6:30 p.m. - 7:30 p.m.

Fairmont Chicago, Imperial Ballroom

[PHOTOGRAPH] Svante Pääbo

Svante Pääbo, M.D., Ph.D.

Director, Department of Genetics
Max-Planck Institute for Evolutionary Anthropology
Leipzig, Germany

A Neanderthal Perspective on Human Origins

A biologist specializing in evolutionary genetics, Svante Pääbo is known as one of the founders of paleogenetics, a discipline that uses the methods of genetics to study early humans and other ancient populations.
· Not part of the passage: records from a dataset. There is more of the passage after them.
(* ===== verification/ApiServer.v ===== *)
(** * The API server as the operator relies on it

    The server is not part of the repository: [ApiServer] states, as the laws of
    an environment, the documented behaviour the convergence theorems use.  The
    [fake_env] below is one environment that satisfies them; the witnesses run
    the programs against it. *)

From stdpp Require Import base gmap strings list fin_maps.
From Stdlib Require Import ZArith Eqdep_dec.
From S2P Require Import Prelude K8s ApiTypes Client.

(** ** A healthy server

    [stored w k key] is the object the server holds, and [accepts] its admission: whether
    it stores an object in the place of the stored one, if any (a field that must not
    change, a name or a label that is too long are reasons to refuse).  The laws are the
    documented behaviour of the API for a single client: a get reads; a create that is
    accepted stores the new object; the merge patch from the stored object to a new one,
    if accepted, gives it the labels and annotations of the new one; a write touches one
    object; a call never panics.  An empty label map is left out of what is stored. *)
Definition omit_empty (labels : option strmap) : option strmap :=
  if decide (labels = Some ∅) then None else labels.

Class ApiServer {W : Type} (env : environment W) := {
  stored : W -> forall k : kind, NamespacedName -> option (obj k);
  accepts : forall k : kind, option (obj k) -> obj k -> bool;
  server_get w k key :
    env (QGet k key) w =
      (match stored w k key with
       | Some o => Ok o
       | None => Err (ErrNotFound "not found")
       end, w);
  server_create w (o : object) :
    stored w (o_kind o) (object_key o) = None -> accepts (o_kind o) None (o_val o) = true ->
    exists w' o', env (QCreate o) w = (Ok tt, w')
      /\ stored w' (o_kind o) (object_key o) = Some o'
      /\ om_Labels (obj_meta o') = omit_empty (om_Labels (meta_of_object o))
      /\ om_Annotations (obj_meta o') = om_Annotations (meta_of_object o)
      /\ forall k key, (k, key) <> (o_kind o, object_key o) -> stored w' k key = stored w k key;
  server_patch w (o : object) (old : obj (o_kind o)) :
    stored w (o_kind o) (object_key o) = Some old -> accepts (o_kind o) (Some old) (o_val o) = true ->
    exists w' o', env (QPatch o (Object (o_kind o) old)) w = (Ok tt, w')
      /\ stored w' (o_kind o) (object_key o) = Some o'
      /\ om_Labels (obj_meta o') = omit_empty (om_Labels (meta_of_object o))
      /\ om_Annotations (obj_meta o') = om_Annotations (meta_of_object o)
      /\ forall k key, (k, key) <> (o_kind o, object_key o) -> stored w' k key = stored w k key;
  server_status_answers w (o : object) : (env (QStatusUpdate o) w).1 <> Panic }.

(** ** A concrete server: the list of its objects, the latest version first *)

Definition cast {k k' : kind} (e : k = k') (o : obj k) : obj k' := eq_rect k obj o k' e.

Fixpoint find_obj (w : list object) (k : kind) (key : NamespacedName) : option (obj k) :=
  match w with
  | [] => None
  | o :: w =>
      match decide (o_kind o = k) with
      | left e => if decide (object_key o = key) then Some (cast e (o_val o)) else find_obj w k key
      | right _ => find_obj w k key
      end
  end.

(** Whether an object is the one of the kind and key. *)
Definition same_object (k : kind) (key : NamespacedName) (o : object) : bool :=
  bool_decide (o_kind o = k) && bool_decide (object_key o = key).

(** The objects of a kind in a namespace that a selector matches. *)
Fixpoint list_obj (w : list object) (k : kind) (ns : string) (sel : LabelSelector)
    : list (obj k) :=
  match w with
  | [] => []
  | o :: w =>
      let rest := list_obj w k ns sel in
      match decide (o_kind o = k) with
      | left e =>
          if bool_decide (om_Namespace (meta_of_object o) = ns)
             && selector_matches sel (labels_of (meta_of_object o))
          then cast e (o_val o) :: rest else rest
      | right _ => rest
      end
  end.

Definition remove_obj (o : object) (w : list object) : list object :=
  filter (fun x => same_object (o_kind o) (object_key o) x = false) w.

(** An object being deleted exists as long as it has finalizers. *)
Definition gone (m : ObjectMeta) : bool :=
  not_nil (om_DeletionTimestamp m) && bool_decide (om_Finalizers m = []).

(** The copy that is stored has no empty label map. *)
Definition stored_meta (m : ObjectMeta) : ObjectMeta :=
  mkObjectMeta (om_Name m) (om_Namespace m) (omit_empty (om_Labels m)) (om_Annotations m) (om_Finalizers m)
    (om_OwnerReferences m) (om_Generation m) (om_ResourceVersion m) (om_DeletionTimestamp m).
Definition stored_copy (o : object) : object := Object (o_kind o) (with_meta stored_meta (o_val o)).

Definition fake_env : environment (list object) := fun q =>
  match q as q return list object -> resp q * list object with
  | QNewClient => fun w => (Ok tt, w)
  | QGet k key => fun w =>
      (match find_obj w k key with
       | Some o => Ok o
       | None => Err (ErrNotFound "not found")
       end, w)
  | QList k ns sel => fun w => (Ok (list_obj w k ns sel), w)
  | QCreate o => fun w => (Ok tt, stored_copy o :: w)
  | QUpdate k o => fun w => (Ok o, if gone (obj_meta o) then remove_obj (Object k o) w else Object k o :: w)
  | QPatch o _ => fun w => (Ok tt, stored_copy o :: w)
  | QDelete o => fun w => (Ok tt, remove_obj o w)
  | QStatusUpdate o => fun w => (Ok tt, o :: w)
  | QPost _ => fun w => (Ok 200%Z, w)
  | QPostBody _ _ body => fun w => (mkPostAnswer (String.length body) (Ok (200%Z, Ok "")), w)
  | QBoundary => fun w => ("b0", w)
  | QSQLOpen _ => fun w => (Ok tt, w)
  | QSQLQuery _ _ _ => fun w => (Ok [], w)
  | QListPods _ _ _ => fun w => (Ok [], w)
  | QListEvents _ _ => fun w => (Ok [], w)
  | QObserve _ _ _ => fun w => (tt, w)
  | QEvent _ _ => fun w => (tt, w)
  | QEtcdStatus _ => fun w => (Ok [], w)
  | QNow => fun w => (0%Z, w)
  end.

(** ** Lemmas *)

Lemma cast_refl {k : kind} (e : k = k) (o : obj k) : cast e o = o.
Proof. unfold cast. symmetry. apply (eq_rect_eq_dec kind_eq_dec). Qed.

Lemma find_obj_eq o w : find_obj (o :: w) (o_kind o) (object_key o) = Some (o_val o).
Proof.
  cbn. destruct (decide (o_kind o = o_kind o)) as [e|]; [|done].
  rewrite decide_True by done. unfold cast. f_equal. symmetry.
  apply (eq_rect_eq_dec kind_eq_dec).
Qed.

Lemma find_obj_ne o w k key :
  (k, key) <> (o_kind o, object_key o) -> find_obj (o :: w) k key = find_obj w k key.
Proof.
  intros Hne. cbn. destruct (decide (o_kind o = k)) as [<-|]; [|done].
  rewrite decide_False; [done|]. intros <-. done.
Qed.

Lemma find_obj_key w k key (o : obj k) : find_obj w k key = Some o -> key_of (obj_meta o) = key.
Proof.
  induction w as [|x w IH]; [done|]. cbn. destruct (decide (o_kind x = k)) as [<-|]; [|done].
  case_decide as Hk; [|done]. rewrite cast_refl. by intros [= <-].
Qed.

(** What holds of the objects of a list holds of the one that is found. *)
Lemma find_obj_all (P : forall k, obj k -> Prop) w k key o :
  Forall (fun o => P (o_kind o) (o_val o)) w -> find_obj w k key = Some o -> P k o.
Proof.
  induction 1 as [|x w Hx _ IH]; [done|]. cbn. destruct (decide (o_kind x = k)) as [<-|]; [|done].
  case_decide; [|done]. rewrite cast_refl. by intros [= <-].
Qed.

Lemma find_obj_removed o w : find_obj (remove_obj o w) (o_kind o) (object_key o) = None.
Proof.
  induction w as [|x w IH]; [done|]. unfold remove_obj. rewrite filter_cons. case_decide as Hx; [|done].
  cbn. destruct (decide (o_kind x = o_kind o)) as [e|]; [|done]. rewrite decide_False; [done|].
  intros Hk. unfold same_object in Hx. rewrite e, Hk, !bool_decide_eq_true_2 in Hx by done. done.
Qed.

Lemma find_obj_kept o w k key :
  (k, key) <> (o_kind o, object_key o) -> find_obj (remove_obj o w) k key = find_obj w k key.
Proof.
  intros Hne. induction w as [|x w IH]; [done|]. unfold remove_obj. rewrite filter_cons. case_decide as Hx.
  - cbn. rewrite <- IH. done.
  - unfold same_object in Hx. apply not_false_iff_true, andb_true_iff in Hx as [Hk Ho].
    apply bool_decide_eq_true in Hk. apply bool_decide_eq_true in Ho.
    rewrite <- Hk, <- Ho in Hne. destruct x as [kx ox]. rewrite find_obj_ne by done. exact IH.
Qed.

Lemma meta_of_stored_copy o : meta_of_object (stored_copy o) = stored_meta (meta_of_object o).
Proof. apply obj_meta_with_meta. Qed.

Lemma stored_copy_key o : object_key (stored_copy o) = object_key o.
Proof. unfold object_key. by rewrite meta_of_stored_copy. Qed.

(** What a write stores, and what it leaves alone. *)
Lemma find_stored_copy o w :
  let w' := stored_copy o :: w in
  exists o', find_obj w' (o_kind o) (object_key o) = Some o'
    /\ om_Labels (obj_meta o') = omit_empty (om_Labels (meta_of_object o))
    /\ om_Annotations (obj_meta o') = om_Annotations (meta_of_object o)
    /\ forall k key, (k, key) <> (o_kind o, object_key o) -> find_obj w' k key = find_obj w k key.
Proof.
  exists (o_val (stored_copy o)). rewrite <- (stored_copy_key o).
  change (obj_meta (o_val (stored_copy o))) with (meta_of_object (stored_copy o)).
  rewrite meta_of_stored_copy. split; [apply (find_obj_eq (stored_copy o))|]. split; [done|]. split; [done|].
  intros k key. apply (find_obj_ne (stored_copy o)).
Qed.

#[export] Program Instance fake_ApiServer : ApiServer fake_env := {|
  stored w k key := find_obj w k key; accepts _ _ _ := true |}.
Next Obligation. done. Qed.
Next Obligation. intros w o _ _. exists (stored_copy o :: w). destruct (find_stored_copy o w) as (o' & ?). by exists o'. Qed.
Next Obligation. intros w o old _ _. exists (stored_copy o :: w). destruct (find_stored_copy o w) as (o' & ?). by exists o'. Qed.
Next Obligation. done. Qed.

(** Reading from a healthy server. *)
Lemma exec_Get_stored {W} (env : environment W) `{!ApiServer env} {S} k key (s : S) w :
  exists l, exec env (Get k key) s w =
    Outcome (match stored w k key with
             | Some o => Ok o
             | None => Err (ErrNotFound "not found")
             end) s w l.
Proof. rewrite exec_Get, server_get. cbn. eauto. Qed.
(** One attempt: a POST that must answer 200. *)
Definition maintenance_post {S} (requestURL : string) : M S unit :=
  status ← (ask (QPost requestURL) ≫= lift);
  lift (guard_err (negb (Z.eqb status 200)) (Errorf "failed to request metasrv")).

Definition SetMaintenanceMode `{RetryLib} {S} (metaHTTPServiceURL : string) (enabled : bool)
    : M S unit :=
  retry_Do 5 (maintenance_post (metaHTTPServiceURL +:+ maintenance_endpoint enabled)).

(** The requests maintenance mode makes. *)
Definition is_maintenance_post (url : string) (e : event) : Prop :=
  match projT1 e with QPost u => u = url | _ => False end.

(** The metasrv accepted to turn maintenance mode on or off. *)
Definition maintenance_accepted (c : GreptimeDBCluster) (enabled : bool) (e : event) : Prop :=
  exists url, GetMetaHTTPServiceURL c = Ok url
    /\ e = ev (QPost (url +:+ maintenance_endpoint enabled)) (Ok 200%Z).

(** The two label keys the operator reserves. *)
Definition no_reserved_labels (fs : FileStorage) : Prop :=
  fs_Labels fs !! FileStorageTypeLabelKey = None
  /\ fs_Labels fs !! GreptimeDBComponentName = None.

(** A retry library that loops as documented, for the witnesses. *)
Fixpoint retry_loop {S} (again : error -> bool) (n : nat) (op : M S unit) : M S unit :=
  match n with
  | O => lift (Err (Errorf "no attempt left"))
  | Datatypes.S n =>
      r ← try op;
      match r with
      | Ok _ => mret tt
      | Err e => if again e && negb (Nat.eqb n 0) then retry_loop again n op else lift (Err e)
      | Panic => lift Panic
      end
  end.

Definition is_conflict (e : error) : bool := match e with ErrConflict _ => true | _ => false end.

Definition simple_retry : RetryLib := {|
  retry_Do S n op := retry_loop (fun _ => true) n op;
  RetryOnConflict S op := retry_loop is_conflict 4 op |}.

(** A quantity parser that accepts every text, for the witnesses. *)
Definition any_quantity : QuantityLib := {| MustParse s := Ok s |}.

(** A selector library that checks the length of the values, for the witnesses. *)
Definition label_values (sel : LabelSelector) : list string :=
  map snd (map_to_list (ls_MatchLabels sel)) ++ concat (map rq_Values (ls_MatchExpressions sel)).
Definition short_values : SelectorLib := {|
  selector_error sel :=
    if forallb (fun v => String.length v <=? 63) (label_values sel) then None
    else Some (Errorf "must be no more than 63 characters") |}.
He is conducting some of the most exacting work ever attempted on the DNA of human and nonhuman primates. His track record of discoveries began in 1985 when he isolated DNA from a 2,400-year-old Egyptian mummy. In 2006, after decoding fragments of DNA from the remains of Neanderthal, he announced plans to reconstruct the entire genome. In 1992, he received the Gottfried Wilhelm Leibniz Prize of the Deutsche Forschungsgemeinschaft, which is the highest honour awarded in German research. Pääbo's department in August 2002 published findings about the evolution of the "language gene," FOXP2, which is lacking or damaged in some individuals with language disabilities. He was born in Stockholm and earned his Ph.D. degree from Uppsala University. He is a member of the National Academy of Sciences.